The Old Age Pension and Savings Fund acquired the site of a pre-existing factory and commissioned its demolition to promote, years later, the construction of housing under the state Housing Law. In 1966, it commissioned the project to three architects who had never collaborated together. The architects developed a prior Urban Planning figure to establish the building conditions necessary for the execution of the planned project. They had studied more compact proposals for a closed block and other modalities that they discarded.
The project is structured in nine buildings, all of them oriented practically north south, with a slight inclination towards the east, which completely broke the alignment of the Pons Plan of the environment. It contains three towers up to twelve stories high that act as a screen in front of National Highway II. The rest of the buildings, with a ground floor and two or three floors, are located in the part close to the ground and upper floor buildings that predominate in this neighbourhood.

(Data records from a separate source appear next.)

(* ===== verification/StorageBee.v ===== *)
(** * Start-up of the battery storage and the wait for the EEPROM (src/bms/gbms_storage.c)

    [gbms_storage_init] creates the cache, reserves slots for the providers that the device
    tree announces, and polls for the EEPROM until it shows up or the retries are used up. *)

From Stdlib Require Import String.
From S2P Require Import Prelude GbmsStorage StorageTable Eeprom EepromStore EepromHistory.

Inductive gbee_status := GBEE_STATUS_NOENT | GBEE_STATUS_PROBE | GBEE_STATUS_OK.

#[global] Instance gbee_status_eq_dec : EqDecision gbee_status.
Proof. solve_decision. Defined.

Definition GBEE_POLL_RETRIES : nat := 100.

(** [bee_nvram]: the device is held. *)
Record gbee_data := mk_bee {
  bee_name : option string;
  bee_status : gbee_status;
  bee_nvram : bool;
  lotr_version : Z;
}.

Section bee.
Context {N : Type} `{!Nvmem N}.
#[local] Abbreviation storage := (gbms_storage (gbee N)).

(** ** Polling *)

(** One run of the work, with [found] the answer of the look-up and [retries] the static
    counter.  The result says whether the work is scheduled again. *)
Definition gbee_probe_work (alloc found : bool) (retries : nat) (beed : gbee_data) (s : storage)
    : outcome (bool * nat * gbee_data * storage) :=
  if negb (bool_decide (bee_status beed = GBEE_STATUS_PROBE)) then Ret (false, retries, beed, s) else
  if negb found then
    match retries with
    | O =>
      let* r := gbms_storage_register_internal (Some gbms_dummy_dsc) (bee_name beed) 0 s in
      Ret (false, O, beed, r.2)
    | S retries => Ret (true, retries, beed, s)
    end
  else
    let* r := gbee_register_device alloc (bee_name beed) (lotr_version beed) 1 s in
    if r.1 <? 0 then
      Ret (false, retries, mk_bee (bee_name beed) GBEE_STATUS_NOENT (bee_nvram beed) (lotr_version beed), r.2)
    else
      Ret (false, retries, mk_bee (bee_name beed) GBEE_STATUS_OK true (lotr_version beed), r.2).

(** The work until it is not scheduled any more; [found n] answers run [n]. *)
Fixpoint poll (alloc : bool) (found : nat -> bool) (fuel n retries : nat) (beed : gbee_data)
    (s : storage) : outcome (nat * gbee_data * storage) :=
  match fuel with
  | O => Undef
  | S fuel =>
    let* r := gbee_probe_work alloc (found n) retries beed s in
    let '(again, retries, beed, s) := r in
    if again : bool then poll alloc found fuel (S n) retries beed s else Ret (n, beed, s)
  end.

Definition gbee_destroy (beed : gbee_data) (s : storage) : outcome storage :=
  match bee_name beed with
  | Some name => let* r := gbms_storage_offline name true s in Ret r.2
  | None => Undef
  end.

(** ** Start-up *)

(** The node of the device tree: the name of the EEPROM, whether it can be copied, the names
    of the providers ([None] for an entry that cannot be read), and the version. *)
Record bms_node := mk_node {
  node_bee_name : option string;
  node_strdup : bool;
  node_providers : list (option string);
  node_lotr : option Z;
}.

Fixpoint gbms_storage_parse_provider_refs (names : list (option string)) (s : storage)
    : outcome storage :=
  match names with
  | [] => Ret s
  | None :: names => gbms_storage_parse_provider_refs names s
  | Some name :: names =>
    let* r := gbms_storage_register_internal None (Some name) 0 s in
    gbms_storage_parse_provider_refs names r.2
  end.

Definition set_init_done (s : storage) : storage :=
  mk_storage true (gbms_providers_count s) (gbms_providers s) (gbms_cache_pool s) (gbms_cache s)
    (devices s).

(** [pool], [mem]: the two allocations of the cache succeed.  The result: the status, the
    EEPROM, whether its work is scheduled, and the storage. *)
Definition gbms_storage_init (pool mem : bool) (node : option bms_node) (d : gbee N)
    : outcome (Z * gbee_data * bool * storage) :=
  let free := if pool && mem then Some (2 ^ GBMS_HASHTABLE_SIZE)%nat else None in
  let s := mk_storage false 0 (replicate GBMS_PROVIDERS_MAX empty_slot) free [] d in
  let none := mk_bee None GBEE_STATUS_NOENT false 0 in
  match node with
  | None => Ret (0, none, false, set_init_done s)
  | Some node =>
    match node_bee_name node with
    | Some name =>
      if negb (node_strdup node) then Ret (- ENOMEM, none, false, s) else
      let* r := gbms_storage_register_internal None (Some name) 0 s in
      let* s := gbms_storage_parse_provider_refs (node_providers node) r.2 in
      Ret (0, mk_bee (Some name) GBEE_STATUS_PROBE false (default 0xff (node_lotr node)), true,
           set_init_done s)
    | None =>
      let* s := gbms_storage_parse_provider_refs (node_providers node) s in
      Ret (0, mk_bee None GBEE_STATUS_NOENT false (default 0xff (node_lotr node)), false,
           set_init_done s)
    end
  end.

Definition gbms_storage_exit (beed : gbee_data) (s : storage) : outcome storage :=
  let* r := gbms_storage_flush_all_internal true s in
  let s := r.2 in
  let* s := if bool_decide (bee_status beed = GBEE_STATUS_OK) then gbee_destroy beed s else Ret s in
  Ret (mk_storage (gbms_storage_init_done s) 0 (gbms_providers s) None (gbms_cache s) (devices s)).

End bee.

Section settle.
Context {N : Type} `{!Nvmem N, !NvmemLaws N}.
#[local] Abbreviation storage := (gbms_storage (gbee N)).

(** The descriptors that this module registers. *)
Definition bms_dsc (dsc : gbms_storage_desc (gbee N)) : Prop :=
  dsc = gbms_dummy_dsc \/ exists v, dsc = desc_of v.

Lemma hist_entries_ret fuel (nv : N) from : exists o, hist_entries nv from fuel = Ret o.
Proof.
  revert from. induction fuel as [|fuel IH]; intros from; cbn [hist_entries]; [by eauto|].
  destruct (nv_read nv from BATT_ONE_HIST_LEN) as [Hr|Hr]; [unfold BATT_ONE_HIST_LEN; lia|..].
  - apply Z.ltb_lt in Hr as ->. eauto.
  - rewrite Hr. cbn [fst snd]. destruct (_ <? 0); [by eauto|].
    change (load (contents nv) from BATT_ONE_HIST_LEN !! 0%nat) with (Some (contents nv (from + 0))).
    run. destruct (_ =? 0xff); [by eauto|]. destruct (IH (from + BATT_ONE_HIST_LEN)) as [o ->]. run. eauto.
Qed.

Lemma lotr_update_ret alloc (nv : N) lotr : exists r, gbms_lotr_update alloc nv lotr = Ret r.
Proof.
  unfold gbms_lotr_update.
  destruct (nv_read nv BATT_EEPROM_TAG_LOTR_OFFSET BATT_EEPROM_TAG_LOTR_LEN) as [Hr|Hr];
    [unfold BATT_EEPROM_TAG_LOTR_LEN; lia|..].
  { apply Z.ltb_lt in Hr as ->. eauto. }
  rewrite Hr. cbn [fst snd]. destruct (_ <? 0); [by eauto|].
  change (load (contents nv) BATT_EEPROM_TAG_LOTR_OFFSET BATT_EEPROM_TAG_LOTR_LEN !! 0%nat) with
    (Some (contents nv (BATT_EEPROM_TAG_LOTR_OFFSET + 0))). run.
  destruct (_ =? lotr); [by eauto|]. destruct (_ && _); [|destruct (_ && _); by eauto].
  assert (H : exists r, gbms_lotr_update_to_v1 alloc nv = Ret r).
  { unfold gbms_lotr_update_to_v1, gbms_hist_move. destruct alloc; cbn [negb]; [|run; by eauto].
    destruct (hist_entries_ret (Z.to_nat BATT_MAX_HIST_CNT) nv 0x5E) as [[e|[|b l]] ->]; run;
      (destruct (_ <? 0); [by eauto|]); destruct (negb _); eauto. }
  destruct H as [r ->]. run. eauto.
Qed.

Lemma register_device_ok alloc name lotr ptr (s : storage) :
  storage_ok bms_dsc s ->
  exists r s', gbee_register_device alloc name lotr ptr s = Ret (r, s') /\ storage_ok bms_dsc s'.
Proof.
  intros Hs. unfold gbee_register_device.
  destruct (lotr_update_ret alloc (nvram (devices s)) lotr) as [u ->]. run.
  set (s0 := set_devices s _).
  assert (Hs0 : storage_ok bms_dsc s0) by by apply set_devices_ok.
  destruct (u.1 <? 0); [eauto using set_devices_ok|]. unfold gbms_storage_register.
  destruct (negb _); run.
  - destruct (_ =? 0); eauto using set_devices_ok.
  - destruct (register_internal_ok bms_dsc s0 (Some (desc_of (gbms_lotr_2_dsc lotr))) name ptr Hs0)
      as (r & s' & -> & Hs'); [intros x Hx; right; exists (gbms_lotr_2_dsc lotr); congruence|]. run.
    destruct (r =? 0); eauto using set_devices_ok.
Qed.

Lemma poll_settles alloc found retries fuel n beed (s : storage) :
  storage_ok bms_dsc s -> (retries < fuel)%nat ->
  exists m beed' s', poll alloc found fuel n retries beed s = Ret (m, beed', s') /\
    (n <= m <= n + retries)%nat /\ storage_ok bms_dsc s' /\
    (bee_status beed' = GBEE_STATUS_PROBE <->
       bee_status beed = GBEE_STATUS_PROBE /\ forall i, (i <= retries)%nat -> found (n + i)%nat = false).
Proof.
  intros Hs. revert fuel n. induction retries as [|retries IH]; intros [|fuel] n Hf; try lia;
    cbn [poll]; unfold gbee_probe_work; (case_bool_decide as Hp; cbn [negb]);
    try (run; do 3 eexists; split_and!; [done|lia|lia|done|]; by split; [intros ?|intros []]).
  - destruct (found n) eqn:Ef; cbn [negb].
    + destruct (register_device_ok alloc (bee_name beed) (lotr_version beed) 1 s Hs) as (r & s' & -> & Hs').
      run. destruct (r <? 0); run; do 3 eexists; (split_and!; [done|lia|lia|done|]);
        (split; [done|]); intros [_ H]; specialize (H 0%nat); rewrite Nat.add_0_r in H;
        rewrite H in Ef by lia; done.
    + destruct (register_internal_ok bms_dsc s (Some gbms_dummy_dsc) (bee_name beed) 0 Hs)
        as (r & s' & -> & Hs'); [intros x Hx; left; congruence|].
      run. do 3 eexists; split_and!; [done|lia|lia|done|]. split; [|done]. intros _. split; [done|].
      intros i Hi. by replace (n + i)%nat with n by lia.
  - destruct (found n) eqn:Ef; cbn [negb].
    + destruct (register_device_ok alloc (bee_name beed) (lotr_version beed) 1 s Hs) as (r & s' & -> & Hs').
      run. destruct (r <? 0); run; do 3 eexists; (split_and!; [done|lia|lia|done|]);
        (split; [done|]); intros [_ H]; specialize (H 0%nat); rewrite Nat.add_0_r in H;
        rewrite H in Ef by lia; done.
    + run. destruct (IH fuel (S n)) as (m & beed' & s' & -> & Hm & Hs' & Hst); [lia|].
      do 3 eexists; split_and!; [done|lia|lia|done|]. rewrite Hst. split; intros [_ H]; (split; [done|]).
      * intros [|i] Hi; [by rewrite Nat.add_0_r|]. replace (n + S i)%nat with (S n + i)%nat by lia.
        apply H. lia.
      * intros i Hi. replace (S n + i)%nat with (n + S i)%nat by lia. apply H. lia.
Qed.

(** The wait for the EEPROM ends: whatever the look-ups answer and the device does, after
    at most 101 runs the work is not scheduled again; the EEPROM is then either settled (in
    use or given up), or it was never found in any of the 101 look-ups; and the table of
    providers is still consistent. *)
Theorem eeprom_polling_settles alloc found beed (s : storage) :
  storage_ok bms_dsc s -> bee_status beed = GBEE_STATUS_PROBE ->
  exists n beed' s', poll alloc found (GBEE_POLL_RETRIES + 1) 0 GBEE_POLL_RETRIES beed s = Ret (n, beed', s') /\
    (n <= GBEE_POLL_RETRIES)%nat /\ storage_ok bms_dsc s' /\
    (bee_status beed' = GBEE_STATUS_PROBE <-> forall i, (i <= GBEE_POLL_RETRIES)%nat -> found i = false).
Proof.
  intros Hs Hp. destruct (poll_settles alloc found GBEE_POLL_RETRIES (GBEE_POLL_RETRIES + 1) 0 beed s Hs)
    as (m & beed' & s' & Hr & Hm & Hs' & Hst); [lia|].
  exists m, beed', s'. split_and!; [done|lia|done|]. rewrite Hst. split; [by intros []|]. by split.
Qed.

(** ** Start-up gives a consistent table *)

Lemma blank_ok (b : bool) free (d : gbee N) :
  match free with Some n => n = (2 ^ GBMS_HASHTABLE_SIZE)%nat | None => True end ->
  storage_ok bms_dsc (mk_storage b 0 (replicate GBMS_PROVIDERS_MAX empty_slot) free [] d).
Proof.
  intros Hf. split; try done; try (cbn; lia).
  - intros i p _ Hi. cbn in Hi. apply (list_elem_of_lookup_2 (replicate 6 empty_slot)) in Hi.
    by apply elem_of_replicate in Hi as [-> _].
  - destruct free; cbn in *; [lia|done].
Qed.

Lemma parse_refs_ok names (s : storage) :
  storage_ok bms_dsc s ->
  exists s', gbms_storage_parse_provider_refs names s = Ret s' /\ storage_ok bms_dsc s'.
Proof.
  revert s. induction names as [|[name|] names IH]; intros s Hs; cbn [gbms_storage_parse_provider_refs].
  - eauto.
  - destruct (register_internal_ok bms_dsc s None (Some name) 0 Hs) as (r & s' & -> & Hs'); [done|].
    run. by apply IH.
  - by apply IH.
Qed.

Lemma set_init_done_ok (s : storage) : storage_ok bms_dsc s -> storage_ok bms_dsc (set_init_done s).
Proof. intros Hs. split; apply Hs. Qed.

Lemma storage_init_ok pool mem node (d : gbee N) :
  exists r beed again s, gbms_storage_init pool mem node d = Ret (r, beed, again, s) /\
    storage_ok bms_dsc s /\ (again = true <-> bee_status beed = GBEE_STATUS_PROBE).
Proof.
  unfold gbms_storage_init. set (free := if _ && _ then _ else _).
  pose proof (blank_ok false free d) as Hb. set (s0 := mk_storage _ _ _ _ _ _) in *.
  assert (Hs : storage_ok bms_dsc s0) by (apply Hb; subst free; by destruct (pool && mem)).
  destruct node as [node|]; [destruct (node_bee_name node) as [name|]|].
  - destruct (negb _); [by do 4 eexists; split_and!; [done|done|split]|].
    destruct (register_internal_ok bms_dsc s0 None (Some name) 0 Hs) as (r & s1 & -> & Hs1); [done|]. run.
    destruct (parse_refs_ok (node_providers node) s1 Hs1) as (s2 & -> & Hs2). run.
    do 4 eexists; split_and!; [done|by apply set_init_done_ok|by split].
  - destruct (parse_refs_ok (node_providers node) s0 Hs) as (s2 & -> & Hs2). run.
    do 4 eexists; split_and!; [done|by apply set_init_done_ok|by split].
  - do 4 eexists; split_and!; [done|by apply set_init_done_ok|by split].
Qed.

End settle.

Thus, two absolutely differentiated areas. Among them, a series of socialisation spaces were introduced, with the aim of facilitating meetings between neighbours, also freeing up some ground floor spaces, through porches that connect streets or through closed spaces for community use.
The free space of the complex is an essential part of the project. The residential complex is structured around a central plaza that is divided into two levels that give access to all the blocks. Access to the complex is through two pedestrian paths that connect with the perimeter street belt. In addition to the central square and the adjacent streets, the complex has four elevated walkways that form a third level of relationship, located 2.80 m above the level of the low blocks.
The Can Mercader residential complex is distributed in six types of housing modulated according to a bay of 7.70 m in the upper blocks and 8.50 m in the lower ones. There is a clear intention to introduce variations in terms of distributions, the number of rooms – three or four in the high blocks and four or five in the low blocks –, definition of façades, through the introduction of displacements both in height and in plant, which guarantee the permeability of the complex despite the height of the blocks. On the ground floor, the movements help to provide privacy to the terraces.
The homes consist of kitchen, open gallery, dining room-living room, toilet, bathroom, a double room, two to four single rooms, terrace associated with the living room and, in some cases, the room next to it. With this typological variety, the architects offer the possibility of accommodating families of up to eight people in the same home or even ten, something very common at that time that Barba Corsini already proposed in his Mitre housing project in Barcelona.